Quais são os segredos ancestrais indígenas usados para salvar Amazônia e Cerrado do fogo?


Povos tradicionais hoje são a maioria dos agentes das Brigadas federais e têm ajudado a reverter a política de ‘fogo zero’ no País

Por João Ker
Atualização:

“Eu duvidava, mas com o passar do tempo entendi que o fogo pode ser nosso amigo ou inimigo”, diz Traiú Assalu Mehinaco, de 28 anos. Indígena do povo Mehinako, ele foi o primeiro brigadista contratado pelo governo federal para ajudar na contenção de incêndios no Alto Xingu, uma das reservas mais importantes no Centro-Oeste do País, e hoje é líder de uma equipe com mais de cem profissionais treinados.

Localizado no nordeste do Mato Grosso, o Parque Indígena do Xingu é uma região emblemática de combate ao fogo por estar localizado em uma área com mais de 2,6 milhões de hectares que se dividem entre Amazônia e Cerrado. Além dos Mehinako, a reserva abriga outras 15 etnias indígenas, mas até meados da década passada nenhum membro delas era oficialmente treinado ou cadastrado para combater incêndios.

“Em 2012, começamos a ver incêndios dentro das áreas indígenas, principalmente porque já operávamos nesses locais, mas sem brigadistas indígenas ou quilombolas até então”, conta Lawrence Nóbrega, chefe da Divisão de Monitoramento e Combate do Prevfogo. Pertencente ao Instituto Brasileiro do Meio Ambiente e dos Recursos Naturais Renováveis (Ibama), o órgão é responsável pela prevenção, controle, combate, pesquisa e treinamento contra os incêndios florestais a nível federal.

Nóbrega explica que o Brasil adotava desde os tempos do Império uma política hegemônica de “fogo zero”, voltada para coibir qualquer foco de incêndio que surgisse em paisagens naturais. Em 2013, entretanto, um ano após o Prevfogo estreitar laços com as comunidades tradicionais, o entendimento sobre como o fogo também pode ser utilizado na prevenção desses mesmos incêndios começou a mudar.

Traiú Assalu Mehinaco foi o primeiro brigadista indígena credenciado pelo Ibama no Alto Xingu Foto: Arquivo pessoal

“Vimos como os aborígenes utilizavam o fogo na Austrália para diminuir o risco dos incêndios e como usavam isso no passado (aqui no Brasil)”, diz Nóbrega. “Começamos a ter um outro olhar dos próprios anciãos indígenas, a partir do uso do fogo prescrito, com épocas adequadas para manejar aquele ambiente e diminuir a quantidade de material combustível.”

Nem Traiú conhecia esses hábitos seculares que, descobriu mais tarde, eram utilizados antigamente no próprio Xingu para o cultivo da mandioca. “Os anciãos vinham dizendo que precisava queimar para chegar na época crítica (de incêndios) sem o combustível seco, o que ajuda no desenvolvimento das plantas, das frutas e do Cerrado, que precisam de fogo para se regenerar”, diz.

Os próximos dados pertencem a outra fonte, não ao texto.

(** * rest-hooks: SimpleResource fetch descriptors and the schema engine

    A shallow embedding of

    - [SimpleResource] (the abstract resource class: URL construction, the
      abstract [fetch], and the six fetch shapes built from them), and
    - the normalization / denormalization engine that the [schema.Object]
      test-suite exercises.

    JavaScript values are an inductive type, objects are association lists
    of their own enumerable properties in insertion order, Immutable.js maps
    are finite maps, classes are records of their static members, and code
    that throws returns a completion. *)

Set Warnings "-register-all".
From stdpp Require Import gmap strings list fin_maps pretty.
From Stdlib Require Import ZArith.

#[local] Open Scope string_scope.
#[local] Open Scope list_scope.

(** ** JavaScript values *)

Module Js.

(** The values that flow through the library.  Numbers are the integers the
    resources use as identifiers.  [VObj] is a plain object (own enumerable
    properties, insertion order), [VArr] a plain array; [VMap] and [VList]
    are their Immutable.js counterparts as [fromJS] builds them.  [VRef] is
    the reference pair (type name, primary key) that stands for an entity in
    a normalized result, [VDeleted] the tombstone marker. *)
Inductive Value : Type :=
| VUndefined
| VNull
| VBool (b : bool)
| VNum (n : Z)
| VStr (s : string)
| VRef (ty key : string)
| VDeleted
| VArr (xs : list Value)
| VObj (ms : list (string * Value))
| VList (xs : list Value)
| VMap (m : gmap string Value).

(** A plain object literal, e.g. the [params] of a fetch shape. *)
Abbreviation Obj := (list (string * Value)).

(** [Object.prototype.hasOwnProperty.call(o, k)] *)
Fixpoint hasOwnProperty (o : Obj) (k : string) : bool :=
  match o with
  | [] => false
  | (k', _) :: o' => if String.eqb k' k then true else hasOwnProperty o' k
  end.

(** [o[k]] on an own property; [None] when [o] has no such property. *)
Fixpoint ownProperty (o : Obj) (k : string) : option Value :=
  match o with
  | [] => None
  | (k', v) :: o' => if String.eqb k' k then Some v else ownProperty o' k
  end.

(** [o.k]: a property that is not there reads as [undefined]. *)
Definition prop (o : Obj) (k : string) : Value :=
  default VUndefined (ownProperty o k).

(** [Object.keys(o)] *)
Definition keys (o : Obj) : list string := map fst o.

(** ToBoolean *)
Definition truthy (v : Value) : bool :=
  match v with
  | VUndefined | VNull => false
  | VBool b => b
  | VNum n => negb (n =? 0)%Z
  | VStr s => negb (String.eqb s "")
  | _ => true
  end.

(** [typeof v] *)
Definition typeof (v : Value) : string :=
  match v with
  | VUndefined => "undefined"
  | VBool _ => "boolean"
  | VNum _ => "number"
  | VStr _ => "string"
  | VDeleted => "symbol"
  | _ => "object"
  end.

(** [s.endsWith(suffix)] *)
Definition endsWith (s suffix : string) : bool :=
  let n := String.length s in
  let m := String.length suffix in
  (m <=? n)%nat && String.eqb (String.substring (n - m) m s) suffix.

(** A value that [typeof] says is a string, as that string. *)
Definition stringValue (v : Value) : string :=
  match v with
  | VStr s => s
  | _ => ""
  end.

(** The errors of the library: an abstract operation called without an
    override, a payload that does not fit its schema, a failed fetch. *)
Inductive JsError : Type :=
| NotImplementedError
| SchemaError
| FetchError (msg : string).

(** What running a piece of code comes to: a value, or a thrown error. *)
Inductive Completion (A : Type) : Type :=
| Returns (a : A)
| Throws (e : JsError).
Arguments Returns {A} a.
Arguments Throws {A} e.

(** A promise, by how it settles. *)
Inductive Promise (A : Type) : Type :=
| Fulfilled (a : A)
| Rejected (e : JsError).
Arguments Fulfilled {A} a.
Arguments Rejected {A} e.

(** [p.then(f)] *)
Definition then_ {A B : Type} (p : Promise A) (f : A -> B) : Promise B :=
  match p with
  | Fulfilled a => Fulfilled (f a)
  | Rejected e => Rejected e
  end.

End Js.
Import Js.

(** ** The static side of a resource class *)

Module This.

(** [Method], from [./types]. *)
Inductive Method : Type := Mget | Mpost | Mput | Mpatch | Mdelete.

(** A network request as [fetch(method, url, body)] would issue it. *)
Record Request : Type := mkRequest {
  req_method : Method;
  req_url : string;
  req_body : option Value
}.

(** Code that may reach the network: the requests it issued, and its
    completion. *)
Definition Net (A : Type) : Type := (list Request * Completion A)%type.

(** What a concrete resource class has to declare itself: its name, the
    [urlRoot] its URLs start from, and [pk], the primary key of a params
    object as the string a URL shows ([None] for [undefined]). *)
Record Decl : Type := mkDecl {
  name : string;
  urlRoot : string;
  pk : Obj -> option string
}.

Section Members.
(** [FetchOptions] (from the core package) and the DOM's [Response] are
    declared outside these sources. *)
Variables FetchOptions Response : Type.

(** A class [this] that extends [SimpleResource]: its declaration and
    the static methods as the class ends up with them, inherited or
    overridden.  [this.url(params)] is [url this params]. *)
Record t : Type := mkClass {
  decl : Decl;
  url : Obj -> string;
  listUrl : Obj -> string;
  fetch : Method -> string -> option Value -> Net (Promise Value);
  fetchResponse : Method -> string -> option Value -> Net (Promise Response);
  getFetchOptions : option FetchOptions
}.
End Members.

Arguments mkClass {FetchOptions Response} _ _ _ _ _ _.
Arguments decl {FetchOptions Response} _.
Arguments url {FetchOptions Response} _ _.
Arguments listUrl {FetchOptions Response} _ _.
Arguments fetch {FetchOptions Response} _ _ _ _.
Arguments fetchResponse {FetchOptions Response} _ _ _ _.
Arguments getFetchOptions {FetchOptions Response} _.
End This.

(** ** Fetch shapes *)

Module Shape.

Inductive Kind : Type := read | mutate.

Section Shapes.
Context {FetchOptions Response : Type}.

(** The three schemas the shapes of a resource carry: the class itself
    ([schema: this]), an array of it ([schema: [this]]), and the class
    wrapped in a [schemas.Delete]. *)
Inductive Schema : Type :=
| SchemaThis (this : This.t FetchOptions Response)
| SchemaArray (this : This.t FetchOptions Response)
| SchemaDelete (this : This.t FetchOptions Response).

(** A fetch descriptor.  A read shape's [fetch] takes [params] alone, a
    mutate shape's takes [params] and a body; a body handed to a read
    shape's [fetch] is an argument it has no parameter for. *)
Record FetchShape : Type := mkShape {
  type : Kind;
  schema : Schema;
  options : option FetchOptions;
  getFetchKey : Obj -> string;
  fetch : Obj -> option Value -> This.Net (Promise Value)
}.

(** What a descriptor makes of one invocation [(params, body)]: the cache
    key, [shape.getFetchKey(params)], and the request,
    [shape.fetch(params, body)]. *)
Definition invoke (shape : FetchShape) (params : Obj) (body : option Value)
  : string * This.Net (Promise Value) :=
  (getFetchKey shape params, fetch shape params body).
End Shapes.

Arguments Schema : clear implicits.
Arguments FetchShape : clear implicits.
End Shape.

(** ** SimpleResource *)

Module SimpleResource.
Import Shape.
Section Static.
Context {FetchOptions Response : Type}.
(** [paramsToString], from [./paramsToString]. *)
Variable paramsToString : Obj -> string.

(** [static toString()] *)
Definition toString (this : This.Decl) : string :=
  This.name this +:+ "::" +:+ This.urlRoot this.

(** [static get key()] *)
Definition key (this : This.Decl) : string := This.urlRoot this.

(** [static url(urlParams)] *)
Definition url (this : This.Decl) (urlParams : Obj) : string :=
  if hasOwnProperty urlParams "url"
     && truthy (prop urlParams "url")
     && String.eqb (typeof (prop urlParams "url")) "string"
  then stringValue (prop urlParams "url")
  else
    match This.pk this urlParams with
    | Some id =>
        if endsWith (This.urlRoot this) "/"
        then This.urlRoot this +:+ id
        else This.urlRoot this +:+ "/" +:+ id
    | None => This.urlRoot this
    end.

(** [static listUrl(searchParams = {})]; a call without [searchParams] is
    a call with the empty object. *)
Definition listUrl (this : This.Decl) (searchParams : Obj) : string :=
  if negb (length (keys searchParams) =? 0)%nat
  then This.urlRoot this +:+ "?" +:+ paramsToString searchParams
  else This.urlRoot this.

(** [static fetch(method, url, body)]: abstract, it throws. *)
Definition fetch (method : This.Method) (url : string) (body : option Value)
  : This.Net (Promise Value) :=
  ([], Throws NotImplementedError).

(** [static fetchResponse(method, url, body)]: abstract, it throws. *)
Definition fetchResponse (method : This.Method) (url : string)
    (body : option Value) : This.Net (Promise Response) :=
  ([], Throws NotImplementedError).

(** [static getFetchOptions()] *)
Definition getFetchOptions : option FetchOptions := None.

(** [static getFetchInit()] *)
Definition getFetchInit (this : This.t FetchOptions Response)
  : option FetchOptions :=
  This.getFetchOptions this.

(** [get url()] of an instance: the url that was set on it, or else the
    class's [url] of the instance. *)
Definition get_url (this : This.t FetchOptions Response)
    (__url : option string) (instance : Obj) : string :=
  match __url with
  | Some u => u
  | None => This.url this instance
  end.

(** [class X extends SimpleResource] with nothing overridden: every static
    method is the one above. *)
Definition extends (d : This.Decl) : This.t FetchOptions Response :=
  This.mkClass d (url d) (listUrl d) fetch fetchResponse getFetchOptions.

(** [static detailShape()] *)
Definition detailShape (this : This.t FetchOptions Response)
  : FetchShape FetchOptions Response :=
  let getFetchKey := fun params : Obj => "GET " +:+ This.url this params in
  let options := This.getFetchOptions this in
  {| type := read;
     schema := SchemaThis this;
     options := options;
     getFetchKey := getFetchKey;
     Shape.fetch := fun params _ =>
       This.fetch this This.Mget (This.url this params) None |}.

(** [static listShape()] *)
Definition listShape (this : This.t FetchOptions Response)
  : FetchShape FetchOptions Response :=
  let getFetchKey :=
    fun params : Obj => "GET " +:+ This.listUrl this params in
  let options := This.getFetchOptions this in
  {| type := read;
     schema := SchemaArray this;
     options := options;
     getFetchKey := getFetchKey;
     Shape.fetch := fun params _ =>
       This.fetch this This.Mget (This.listUrl this params) None |}.

(** [static createShape()] *)
Definition createShape (this : This.t FetchOptions Response)
  : FetchShape FetchOptions Response :=
  let options := This.getFetchOptions this in
  {| type := mutate;
     schema := SchemaThis this;
     options := options;
     getFetchKey := fun params => "POST " +:+ This.listUrl this params;
     Shape.fetch := fun params body =>
       This.fetch this This.Mpost (This.listUrl this params) body |}.

(** [static updateShape()] *)
Definition updateShape (this : This.t FetchOptions Response)
  : FetchShape FetchOptions Response :=
  let options := This.getFetchOptions this in
  {| type := mutate;
     schema := SchemaThis this;
     options := options;
     getFetchKey := fun params => "PUT " +:+ This.url this params;
     Shape.fetch := fun params body =>
       This.fetch this This.Mput (This.url this params) body |}.

(** [static partialUpdateShape()] *)
Definition partialUpdateShape (this : This.t FetchOptions Response)
  : FetchShape FetchOptions Response :=
  let options := This.getFetchOptions this in
  {| type := mutate;
     schema := SchemaThis this;
     options := options;
     getFetchKey := fun params => "PATCH " +:+ This.url this params;
     Shape.fetch := fun params body =>
       This.fetch this This.Mpatch (This.url this params) body |}.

“A atividade com os brigadistas envolve mais que prevenção ou combate, é o manejo integrado do fogo, levando em consideração também aspectos sociais e ecológicos”, explica Nóbrega. “Aprendemos a usar isso a nosso favor”, completa Traiú.

Manejo Integrado do Fogo

Além de ser um aliado da agricultura familiar, o uso das queimadas controladas pode se tornar um importante aliado na prevenção de grandes desastres florestais, especialmente no Cerrado, onde os incêndios naturais podem ser causados pelos raios e ajudam a vegetação a evoluir com o fogo.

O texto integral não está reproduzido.